22 LUG 2009 – Ci sarà anche Confindustria al tavolo anticrisi previsto per venerdì? Gira anche attorno a questo interrogativo la riunione fra i firmatari dell’accordo siglato ai primi di maggio con il presidente della giunta regionale Vasco Errani. Si farà il punto con associazioni e sindacati sull’applicazione delle misure per far fronte alla crisi con l’impiego degli ammortizzatori sociali (520 milioni la somma disponibile in Emilia-Romagna come quota parte dell’accordo nazionale) ed in quella occasione potrebbe arrivare l’adesione di Confindustria Emilia-Romagna.Due mesi fa Anna Maria Artoni non firmò, riservandosi di fare un approfondimento con gli organi interni dell’associazione. Anche recentemente Artoni ha confermato che era in corso una riflessione per arrivare ad una decisione.

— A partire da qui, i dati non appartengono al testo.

(** One turn of the loop of [normalize_asset_constraints]. *)
Definition normalize_asset_constraint x (asset : Z) : t :=
  let s := base x in
  let feasibility_idx := get_feasibility_var_idx asset x in
  if default 0 (SparseTUSimplex.active_basis s !! Z.to_nat asset) =? feasibility_idx then
    let tb := SparseTableau.negate asset (SparseTUSimplex.tableau s) in
    let r := SparseTableau.row tb asset in
    with_base (SparseTUSimplex.with_objective
      (ObjectiveRow.subtract_sparse (SignedTURow.pos r) (SignedTURow.neg r) (SparseTableau.get_value asset tb) (SparseTableau.is_negated tb asset)
        feasibility_idx (SparseTUSimplex.objective_row s))
      (SparseTUSimplex.with_tableau tb s)) x
  else x.
Definition normalize_asset_constraints x : t := foldl normalize_asset_constraint x (seqZ 0 (num_assets x)).

(** [check_feasibility], for at most [fuel] pivots. *)
Definition prepare x : t := normalize_asset_constraints (set_feasibility_objective_coeffs x).
Definition check_feasibility (fuel : nat) x : option (result (bool * t)) :=
  let x := prepare x in
  (fun r => let* s := r in Ok (ObjectiveRow.row_value (SparseTUSimplex.objective_row s) =? 0, with_base s x)) <$> SparseTUSimplex.run_simplex fuel (base x).
End SimplexLPSolver.
Import SimplexLPSolver.

(** A solver with the bounds of its orderbooks. *)
Fixpoint add_bounds (l : list (OfferCategory * (Z * Z))) x : result SimplexLPSolver.t :=
  match l with
  | [] => Ok x
  | (category, (lower, upper)) :: l => let* x := add_orderbook_constraint lower upper category x in add_bounds l x
  end.
Definition build (num_assets : Z) (l : list (OfferCategory * (Z * Z))) : result SimplexLPSolver.t :=
  let* x := new num_assets in add_bounds l x.

(** ** What the additions build *)
Section Build.
Variable n : Z.
Hypothesis n_range : 2 <= n <= 181.
Let na := assets n.
Let K := orderbooks n.
Abbreviation N := (2 * K + na + na)%nat.
Abbreviation sell := (sell_of n).
Abbreviation buy := (buy_of n).
Let big : 2 <= n <= MAX_INT_ASSETS.
Proof. unfold MAX_INT_ASSETS. lia. Qed.
Lemma market_assets : Z.of_nat na = n.
Proof. unfold na, assets. lia. Qed.
Lemma market_columns : Z.of_nat N < 2 ^ 16.
Proof. unfold K, na, orderbooks, assets. nia. Qed.
Lemma market_column j : (j < N)%nat -> u16 (Z.of_nat j) = Z.of_nat j.
Proof. intros Hj. pose proof market_columns. apply u16_id. lia. Qed.

(** A tableau with no negated row, the entries [A] and the values [v]. *)
Record plain (m : nat) (A : nat -> nat -> Z) (v : nat -> Z) (tb : SparseTableau.t) : Prop := {
  pl_wf : exists M, wf m N M tb /\ forall i j, (i < m)%nat -> (j < N)%nat -> M (Z.of_nat i) (Z.of_nat j) = A i j;
  pl_flags : forall i, 0 <= i -> SparseTableau.is_negated tb i = false;
  pl_values : forall i, (i < m)%nat -> SparseTableau.get_value (Z.of_nat i) tb = v i
}.
Lemma plain_ext m A v A' v' tb : (forall i j, (i < m)%nat -> (j < N)%nat -> A i j = A' i j) -> (forall i, (i < m)%nat -> v i = v' i) ->
  plain m A v tb -> plain m A' v' tb.
Proof.
  intros HA Hv [(M & Hwf & HM) Hf Hval]. constructor; [|done|intros i Hi; by rewrite <- Hv, <- Hval].
  exists M. split; [done|]. intros i j Hi Hj. by rewrite <- HA, <- HM.
Qed.
Lemma plain_add_row m A v tb : plain m A v tb ->
  plain (S m) (fun i j => if decide (i = m) then 0 else A i j) (fun i => if decide (i = m) then 0 else v i) (SparseTableau.add_row tb).
Proof.
  intros [(M & Hwf & HM) Hf Hval]. destruct (add_row_wf m N M tb Hwf) as (H1 & H2 & H3). constructor.
  - exists M. split; [done|]. intros i j Hi Hj. destruct (decide (i = m)) as [->|Hne]; [|apply HM; lia].
    destruct (decide (M (Z.of_nat m) (Z.of_nat j) = 0)) as [|Hnz]; [done|]. apply (wf_out _ _ _ _ Hwf) in Hnz. lia.
  - intros i Hi. rewrite H2 by done. by apply Hf.
  - intros i Hi. rewrite H3 by lia. destruct (decide (i = m)) as [->|Hne]; [by rewrite decide_True|]. rewrite decide_False by lia. apply Hval. lia.
Qed.
Lemma plain_set m A v tb i j e : plain m A v tb -> (i < m)%nat -> (j < N)%nat -> Z.of_nat m <= 2 ^ 16 -> A i j = 0 -> unit e ->
  plain m (fun i' j' => if decide (i' = i /\ j' = j) then e else A i' j') v (SparseTableau.set (Z.of_nat i) (Z.of_nat j) e tb).
Proof.
  intros [(M & Hwf & HM) Hf Hval] Hi Hj Hm E0 He. pose proof market_columns.
  destruct (set_wf m N M tb Hwf (Z.of_nat i) (Z.of_nat j) e) as (H1 & H2 & H3); [lia..|by rewrite HM|done|by apply Hf; lia|]. constructor.
  - eexists. split; [exact H1|]. intros i' j' Hi' Hj'. unfold fill. destruct (decide (i' = i /\ j' = j)) as [[-> ->]|Hne]; [by rewrite decide_True|].
    rewrite decide_False by lia. by apply HM.
  - intros i' Hi'. unfold SparseTableau.is_negated. rewrite H2. by apply Hf.
  - intros i' Hi'. rewrite H3 by lia. by apply Hval.
Qed.
Lemma plain_set_value m A v tb i w : plain m A v tb -> (i < m)%nat -> - 2 ^ 127 <= w < 2 ^ 127 ->
  plain m A (fun i' => if decide (i' = i) then w else v i') (SparseTableau.set_value (Z.of_nat i) w tb).
Proof.
  intros [(M & Hwf & HM) Hf Hval] Hi Hw. destruct (set_value_wf m N M tb Hwf (Z.of_nat i) w) as (H1 & H2 & H3); [lia|done|apply Hf; lia|]. constructor.
  - by exists M.
  - intros i' Hi'. unfold SparseTableau.is_negated. rewrite H2. by apply Hf.
  - intros i' Hi'. rewrite H3 by lia. destruct (decide (i' = i)) as [->|Hne]; [by rewrite decide_True|]. rewrite decide_False by lia. by apply Hval.
Qed.
(* ===== verification/SerialAuction.v ===== *)
(** * The serial double auction (src/cda/serial_ob.h, .cc)

    [SerialOrderbook]: the offers of one side of a two-asset market, executed
    one incoming order at a time.  [try_execute] walks the offers in key order
    (best price first) and pays their owners through a buffered database view.
    The trie is another instance of the trie library, with deletion marks only:
    [DeletableTrie] states what the code relies on.  The reference
    [match_book] says which offers an order takes, and
    [AuctionProps.try_execute_matches] that the code does that. *)
From stdpp Require Import base gmap list strings sorting.
From S2P Require Import Prelude Types PriceArith Offers Asset SeqTracker Accounts AccountLmdb Database DbView.

Abbreviation key := (list Z) (only parsing).

(** ** The trie of a serial orderbook *)
Class DeletableTrie (BT : Type) := {
  dt_map : BT -> gmap key Offer;
  dt_marked : BT -> gset key;
  dt_empty : BT;
  dt_insert : BT -> key -> Offer -> BT;
  dt_perform_deletion : BT -> key -> BT * option Offer;
  dt_mark_for_deletion : BT -> key -> BT;
  dt_perform_marked_deletions : BT -> BT;
  (** what an iterator from [begin()] visits *)
  dt_entries : BT -> list (key * Offer);

  dt_empty_map : dt_map dt_empty = ∅;
  dt_empty_marked : dt_marked dt_empty = ∅;
  dt_insert_map t k o : dt_map (dt_insert t k o) = <[k := o]> (dt_map t);
  dt_insert_marked t k o : k ∉ dt_marked t -> dt_marked (dt_insert t k o) = dt_marked t;
  dt_delete_map t k : dt_map (dt_perform_deletion t k).1 = delete k (dt_map t);
  dt_delete_marked t k : dt_marked (dt_perform_deletion t k).1 = dt_marked t ∖ {[k]};
  dt_delete_result t k : (dt_perform_deletion t k).2 = dt_map t !! k;
  dt_mark_map t k : dt_map (dt_mark_for_deletion t k) = dt_map t;
  dt_mark_marked t k : k ∈ dom (dt_map t) -> dt_marked (dt_mark_for_deletion t k) = {[k]} ∪ dt_marked t;
  dt_deletions_map t : dt_map (dt_perform_marked_deletions t) = filter (fun p => p.1 ∉ dt_marked t) (dt_map t);
  dt_deletions_marked t : dt_marked (dt_perform_marked_deletions t) = ∅;
  dt_entries_map t : dt_entries t ≡ₚ map_to_list (dt_map t);
  dt_entries_sorted t : StronglySorted key_le (dt_entries t)
}.
(* ===== verification/ValidationExamples.v ===== *)
(** * A concrete block, validated

    The theorems of BlockDecision.v on a block of the example database, validated by
    two workers and, in another order, by one. *)
From stdpp Require Import base gmap list strings.
From S2P Require Import Prelude Types PriceArith Asset SeqTracker Accounts AccountLmdb Database Offers Clearing Demand DbView SerialManager Orderbook OrderbookProps Manager Mempool TxProcessor TxAtomicity BlockProducer BlockAssembly BlockValidator ValidationEffects ValidationProps BlockValidation BlockVerdict BlockMerging BlockDecision TxExamples BlockExamples.
Import OrderbookProps.

Definition nothing_executes : SingleOrderbookStateCommitment :=
  mkCommitment [] (write_u128_big_endian 0) zero_key 0 (write_u128_big_endian 0).
Definition example_header : OrderbookStateCommitmentChecker :=
  mkChecker [nothing_executes; nothing_executes] [Price.PRICE_ONE; Price.PRICE_ONE] 0.

(** A block of three transactions for two workers. *)
Definition divided : list (list (list (list SignedTransaction))) := [[list_items [trade []; idle 1024]]; [list_items [idle 1280]]].
Definition at_once : list (list (list (list SignedTransaction))) := [[[[idle 1280; idle 1024; trade []]]]].
Definition both_workers : list nat := concat (replicate 10 [0%nat; 1%nat]).

Definition validate (ranges : list (list (list (list SignedTransaction)))) (sched : list nat) :=
  validate_transaction_block_ no_signature false example_header empty_market DatabaseProps.example_db 0 no_log ranges sched []
    zero_stats.

Lemma example_ready ranges :
  Forall (tx_bounds 2) (block_txs ranges) -> validation_ready example_header empty_market DatabaseProps.example_db ranges.
Proof.
  intros Hb. constructor.
  - split; [|apply DatabaseProps.example_wf]. repeat constructor; vm_compute; try discriminate; try reflexivity.
  - split; [vm_compute; split; discriminate|reflexivity].
  - by constructor.
  - exact Hb.
  - repeat constructor.
  - reflexivity.
  - repeat constructor.
Qed.
Lemma divided_bounds : Forall (tx_bounds 2) (block_txs divided).
Proof. repeat constructor; vm_compute; try discriminate; try reflexivity. Qed.
Lemma example_prices_positive : prices_positive example_header.
Proof. repeat constructor. Qed.
Lemma divided_listed : block_cancels_listed empty_market divided.
Proof. repeat constructor. Qed.
Lemma divided_turns : enough_turns divided both_workers.
Proof. intros [|[|k]] r Hr; vm_compute in Hr; [| |discriminate]; injection Hr as <-; vm_compute; lia. Qed.

Lemma divided_accepted : match validate divided both_workers with Ok (_, _, _, _, _, b) => b = true | Throw _ => False end.
Proof. vm_compute. reflexivity. Qed.

Lemma block_validation_decides_witness :
  validation_ready example_header empty_market DatabaseProps.example_db divided /\ enough_turns divided both_workers /\
  exists m db lgs s st, validate divided both_workers = Ok (m, db, lgs, s, st, true) /\
    block_valid no_signature false example_header DatabaseProps.example_db empty_market (block_txs divided).
Proof.
  split; [apply example_ready, divided_bounds|]. split; [apply divided_turns|].
  destruct (block_validation_decides no_signature false example_header empty_market DatabaseProps.example_db no_log
    divided both_workers [] zero_stats (example_ready _ divided_bounds) example_prices_positive divided_turns)
    as [[(m & db & lgs & s & st & b & E & Hb)|(e & E & _)] Hl]; [|by destruct (Hl (or_introl divided_listed) e E)].
  pose proof divided_accepted as Hv.
  unfold validate in Hv. rewrite E in Hv. subst b. exists m, db, lgs, s, st. split; [exact E|]. by apply Hb.
Defined.

Lemma accepted_block_is_applied_witness :
  exists m db lgs s st, validate divided both_workers = Ok (m, db, lgs, s, st, true) /\
    Forall (fun stx => ~ accepts_number db (transaction stx)) (block_txs divided).
Proof.
  pose proof divided_accepted as Hv. revert Hv. unfold validate.
  destruct (validate_transaction_block_ _ _ _ _ _ _ _ _ _ _ _) as [[[[[[m db] lgs] s] st] b]|] eqn:E; intros Hv; [subst b|destruct Hv].
  destruct (accepted_block_is_applied no_signature false example_header empty_market DatabaseProps.example_db no_log
    divided both_workers [] zero_stats m db lgs s st (example_ready _ divided_bounds) divided_turns E) as (_ & Hn & _).
  exists m, db, lgs, s, st. split; [reflexivity|exact Hn].
Defined.

Lemma validation_order_irrelevant_witness :
  exists m1 db1 lgs1 s1 st1 m2 db2 lgs2 s2 st2,
    validate divided both_workers = Ok (m1, db1, lgs1, s1, st1, true) /\
    validate at_once (replicate 10 0%nat) = Ok (m2, db2, lgs2, s2, st2, true) /\ same_state m1 db1 s1 m2 db2 s2.
Proof.
  destruct (validation_order_irrelevant no_signature false example_header empty_market DatabaseProps.example_db no_log no_log
    divided at_once both_workers (replicate 10 0%nat) [] zero_stats zero_stats (example_ready _ divided_bounds) example_prices_positive divided_listed divided_turns)
    as (m1 & db1 & lgs1 & s1 & st1 & m2 & db2 & lgs2 & s2 & st2 & b & E1 & E2 & Hs).
  - intros [|k] r Hr; vm_compute in Hr; [|discriminate]. injection Hr as <-. vm_compute. lia.
  - change (block_txs divided) with ([trade []; idle 1024] ++ [idle 1280]).
    change (block_txs at_once) with ([idle 1280] ++ [idle 1024; trade []]).
    rewrite Permutation_app_comm. apply Permutation_app_head, Permutation_swap.
  - pose proof divided_accepted as Hv. unfold validate in Hv. rewrite E1 in Hv. subst b. exists m1, db1, lgs1, s1, st1, m2, db2, lgs2, s2, st2.
    split; [exact E1|]. split; [exact E2|]. by apply Hs.
Defined.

Ora questo approfondimento dovrebbe essere concluso, anche se dalla sede di Confindustria in via Barberia non arriva nessuna conferma della firma. "Non mi risulta", fa dire il direttore generale Mario Agnoli, ma in ambienti sindacali corrono voci di un orientamento favorevole ad una adesione a quel documento che contiene diverse misure, ma soprattutto – e questo era il punto più ostico per Confindustria – l’impegno a non licenziare per utilizzare invece tutti gli ammortizzatori sociali sul tappeto e le risorse che si rendono disponibili. Il lavorio in corso fra i diversi protagonisti sarebbe finalizzato ad un risultato positivo. Si vedrà venerdì se Confindustria ha aderito ed in quali termini.Resta naturalmente da capire in quale misura le aziende associate saranno pronte ad uniformarsi. Ad esempio infatti Unindustria Bologna ha sempre detto che quel documento non era accettabile. Anche dopo il cambio della guardia con l’arrivo alla presidenza di Maurizio Marchesini in via San Domenico, le cose non sono cambiate. Il presidente di Unindustria all’indomani del suo insediamento confermò l’apertura al dialogo con i sindacati (ribadita anche in occasione di una tavola rotonda sul rapporto elaborato dall’Ires), ma precisando al contempo che Unindustria non avrebbe firmato quel documento perché conteneva richieste "che non avremmo potuto accettare".